[Task objective] Find every line in the records below that holds the word "nonempty", and copy it out.

[Supplied records]
(* ===== verification/Auditor.v ===== *)
(** * The identity auditor (auditor_service.py)

    The service reads the append-only table [identity_key_log], builds a Merkle
    tree over the [leaf_hash] column, signs a checkpoint of its root and serves
    inclusion and consistency data. Each request rebuilds the tree, so a request
    is a function of the rows, the clock and the signing key.

    The database driver, the HTTP socket and URL parsing stay outside: a handler
    takes the rows, the decoded path and the parsed query string, and returns the
    status and the JSON body. *)

From S2P Require Import Prelude Hashing PyVal Json Crypto.

(** One row of [identity_key_log], as [_load_rows] returns it. *)
Record row := Row {
  log_index : Z; r_user_id : Z; r_identity_version : Z; r_identity_pk : string;
  device_id_hash : string; r_device_label : string; r_event_type : string;
  r_created_at : string; leaf_hash : string; leaf_index : Z
}.

Definition row_json (r : row) : dict :=
  [("log_index", PInt (log_index r)); ("user_id", PInt (r_user_id r));
   ("identity_version", PInt (r_identity_version r));
   ("identity_pk", PStr (r_identity_pk r)); ("device_id_hash", PStr (device_id_hash r));
   ("device_label", PStr (r_device_label r)); ("event_type", PStr (r_event_type r));
   ("created_at", PStr (r_created_at r)); ("leaf_hash", PStr (leaf_hash r));
   ("leaf_index", PInt (leaf_index r))].

(** The text whose SHA-256 is a row's [leaf_hash]: [key_identity_log_append] of
    server/repository/key_repo.c, which inserts the rows. *)
Definition leaf_canon (r : row) : bytes :=
  "SecChatIdentityLeaf|" +:+ dec (r_user_id r) +:+ "|" +:+ dec (r_identity_version r) +:+ "|" +:+
  r_identity_pk r +:+ "|" +:+ device_id_hash r +:+ "|" +:+ r_device_label r +:+ "|" +:+
  r_event_type r +:+ "|" +:+ r_created_at r.

(** A sibling on the path to the root. *)
Record proof_item := ProofItem { side : string; phash : string }.

Definition item_json (i : proof_item) : pyval :=
  PDict [("side", PStr (side i)); ("hash", PStr (phash i))].

(** ** The Merkle tree *)

Definition node_preimage (a b : bytes) : bytes := String (chr8 1) (a +:+ b).

Definition node_hash (left_hex right_hex : string) : res string :=
  let! a := fromhex left_hex in
  let! b := fromhex right_hex in
  Ok (sha256_hex (node_preimage a b)).

Definition empty_root : string := sha256_hex "SecChatEmptyIdentityTree".

(** One pass of the pairing loop: an odd last node moves up unchanged. *)
Fixpoint next_layer (cur : list string) : res (list string) :=
  match cur with
  | [] => Ok []
  | [a] => Ok [a]
  | a :: b :: t => let! h := node_hash a b in let! r := next_layer t in Ok (h :: r)
  end.

(** [while len(cur) > 1]; [fuel = len(leaf_hashes)] is enough (the layers halve). *)
Fixpoint layers_from (fuel : nat) (cur : list string) : res (list (list string)) :=
  match fuel with
  | O => Ok [cur]
  | S f =>
      if (1 <? length cur)%nat then
        let! nxt := next_layer cur in
        let! rest := layers_from f nxt in
        Ok (cur :: rest)
      else Ok [cur]
  end.

Definition tree_layers (leaf_hashes : list string) : res (list (list string)) :=
  match leaf_hashes with
  | [] => Ok [[empty_root]]
  | _ => layers_from (length leaf_hashes) leaf_hashes
  end.

(** [_tree_layers(leaf_hashes)[-1][0]]. *)
Definition root (leaf_hashes : list string) : res string :=
  let! ls := tree_layers leaf_hashes in
  match last ls with
  | Some (x :: _) => Ok x
  | _ => Err IndexError
  end.

(** The sibling recorded at one level, if the node has one. *)
Definition sibling (cur : list string) (idx : nat) : list proof_item :=
  if Nat.even idx then
    match cur !! S idx with Some h => [ProofItem "right" h] | None => [] end
  else
    match cur !! pred idx with Some h => [ProofItem "left" h] | None => [] end.

Fixpoint proof_from (fuel : nat) (cur : list string) (idx : nat) : res (list proof_item) :=
  match fuel with
  | O => Ok []
  | S f =>
      if (1 <? length cur)%nat then
        let! nxt := next_layer cur in
        let! rest := proof_from f nxt (idx / 2) in
        Ok (sibling cur idx ++ rest)
      else Ok []
  end.

Definition inclusion_proof (leaf_hashes : list string) (index : Z) : res (list proof_item) :=
  if (index <? 0) || (Z.of_nat (length leaf_hashes) <=? index) then Ok []
  else proof_from (length leaf_hashes) leaf_hashes (Z.to_nat index).

(** ** Checkpoints *)

Definition checkpoint_msg (tree_size : Z) (root_hash created_at : string) : bytes :=
  "SecChatAuditCheckpoint|" +:+ dec tree_size +:+ "|" +:+ root_hash +:+ "|" +:+ created_at.

(** [_assign_leaf_indices]: dense indices in append order. *)
Fixpoint assign_from (i : Z) (rows : list row) : list row :=
  match rows with
  | [] => []
  | r :: rows' =>
      Row (log_index r) (r_user_id r) (r_identity_version r) (r_identity_pk r)
        (device_id_hash r) (r_device_label r) (r_event_type r) (r_created_at r)
        (leaf_hash r) i :: assign_from (i + 1) rows'
  end.

Definition assign_leaf_indices (rows : list row) : list row := assign_from 0 rows.

Section service.
Context `{P : Prims}.

(** The Ed25519 seed in [AUDITOR_SIGNING_SEED]. *)
Variable sk : bytes.

Definition pk_hex : string := hex (ed_pub sk).

Definition checkpoint (created_at : string) (leaf_hashes : list string) : res dict :=
  let! root_hash := root leaf_hashes in
  let tree_size := Z.of_nat (length leaf_hashes) in
  Ok [("tree_size", PInt tree_size); ("root_hash", PStr root_hash);
      ("created_at", PStr created_at);
      ("signature", PStr (hex (ed_sign sk (checkpoint_msg tree_size root_hash created_at))));
      ("auditor_pk", PStr pk_hex)].

(** [_body]: the checkpoint, the rows and their leaves. *)
Definition body (created_at : string) (rows : list row) : res (dict * list string) :=
  let leaves := map leaf_hash rows in
  let! cp := checkpoint created_at leaves in
  Ok (cp, leaves).

(** ** Requests *)

Definition error_json (msg : string) : pyval := PDict [("error", PStr msg)].

(** [path.split("/")]. *)
Fixpoint split_slash (s : string) : list string :=
  match s with
  | EmptyString => [EmptyString]
  | String c s' =>
      if Ascii.eqb c "/"%char then EmptyString :: split_slash s'
      else match split_slash s' with
           | p :: ps => String c p :: ps
           | [] => [String c EmptyString]
           end
  end.

(** [int((qs.get(k) or [dflt])[0])]: [q] is the first value of the key, if any. *)
Definition query_int (q : option string) (dflt : string) : res Z :=
  int_of_string (match q with Some s => s | None => dflt end).

Definition handle_identity (cp : dict) (rows : list row) (uid_s : string) : res (Z * pyval) :=
  let! uid := int_of_string uid_s in
  Ok (200, PDict [("user_id", PInt uid);
    ("entries", PList (map (fun r => PDict (row_json r))
                         (List.filter (fun r => r_user_id r =? uid) rows)));
    ("checkpoint", PDict cp)]).

Definition handle_proof (cp : dict) (leaves : list string) (rows : list row)
    (uid_s version_s : string) : res (Z * pyval) :=
  let! uid := int_of_string uid_s in
  let! version := int_of_string version_s in
  match List.find (fun r => (r_user_id r =? uid) && (r_identity_version r =? version)) rows with
  | None => Ok (404, error_json "identity version not found")
  | Some leaf =>
      let! pf := inclusion_proof leaves (leaf_index leaf) in
      Ok (200, PDict [("leaf", PDict (row_json leaf)); ("leaf_index", PInt (leaf_index leaf));
        ("proof", PList (map item_json pf)); ("checkpoint", PDict cp)])
  end.

Definition handle_consistency (leaves : list string) (q_from q_to : option string) :
    res (Z * pyval) :=
  let! old_size := query_int q_from "0" in
  let! new_size := query_int q_to (dec (Z.of_nat (length leaves))) in
  if (old_size <? 0) || (new_size <? old_size) || (Z.of_nat (length leaves) <? new_size) then
    Ok (400, error_json "invalid consistency range")
  else
    let! from_root := root (take (Z.to_nat old_size) leaves) in
    let! to_root := root (take (Z.to_nat new_size) leaves) in
    Ok (200, PDict [("from_size", PInt old_size); ("to_size", PInt new_size);
      ("from_root", PStr from_root); ("to_root", PStr to_root);
      ("proof", PList []); ("status", PStr "consistent")]).

(** The routes of [do_GET] behind the health checks; [path] has no leading or
    trailing slash. *)
Definition route (created_at : string) (rows : list row) (path : string)
    (q_from q_to : option string) : res (Z * pyval) :=
  let! (cp, leaves) := body created_at rows in
  if String.eqb path "checkpoint" then Ok (200, PDict cp)
  else match split_slash path with
  | ["identity"; uid_s] => handle_identity cp rows uid_s
  | ["identity"; uid_s; version_s; "proof"] => handle_proof cp leaves rows uid_s version_s
  | _ =>
      if String.eqb path "consistency" then handle_consistency leaves q_from q_to
      else Ok (404, error_json "not found")
  end.

(** [do_GET]: an exception becomes a 500 ([show] is [str(exc)]). *)
Definition do_GET (show : exc -> string) (created_at : string) (rows : list row)
    (path : string) (q_from q_to : option string) : Z * pyval :=
  if String.eqb path "healthz" || String.eqb path "readyz" then
    (200, PDict [("status", PStr "ok"); ("auditor_pk", PStr pk_hex)])
  else if String.eqb path "pubkey" then (200, PDict [("auditor_pk", PStr pk_hex)])
  else
    match route created_at (assign_leaf_indices rows) path q_from q_to with
    | Ok r => r
    | Err e => (500, error_json (show e))
    end.

(** [urlparse]: the target up to the first [?], and the query after it. *)
Fixpoint cut (c : ascii) (s : string) : string * string :=
  match s with
  | EmptyString => ("", "")
  | String d s' => if Ascii.eqb c d then ("", s') else let p := cut c s' in (String d (fst p), snd p)
  end.

Definition is_slash (c : ascii) : bool := Ascii.eqb c "/"%char.
Definition strip_slash (s : string) : string := rstrip_if is_slash (lstrip_if is_slash s).

(** [parse_qs(query).get(key)], its first value: blank values are dropped.
    Percent escapes are not decoded (the client sends decimal numbers). *)
Fixpoint qs_first (fuel : nat) (key query : string) : option string :=
  match fuel with
  | O => None
  | S f =>
      if nonempty query then
        let pair := cut "&"%char query in
        let kv := cut "="%char (fst pair) in
        if String.eqb (fst kv) key && nonempty (snd kv) then Some (snd kv)
        else qs_first f key (snd pair)
      else None
  end.

(** [do_GET] on the request target: the status and the bytes [_json] writes. *)
Definition respond (show : exc -> string) (created_at : string) (rows : list row)
    (target : string) : Z * bytes :=
  let (path, query) := cut "?"%char target in
  let arg k := qs_first (S (String.length query)) k query in
  let (status, obj) := do_GET show created_at rows (strip_slash path) (arg "from") (arg "to") in
  (status, json_dumps false false obj).
End service.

[Exercise response]
      if nonempty query then
        if String.eqb (fst kv) key && nonempty (snd kv) then Some (snd kv)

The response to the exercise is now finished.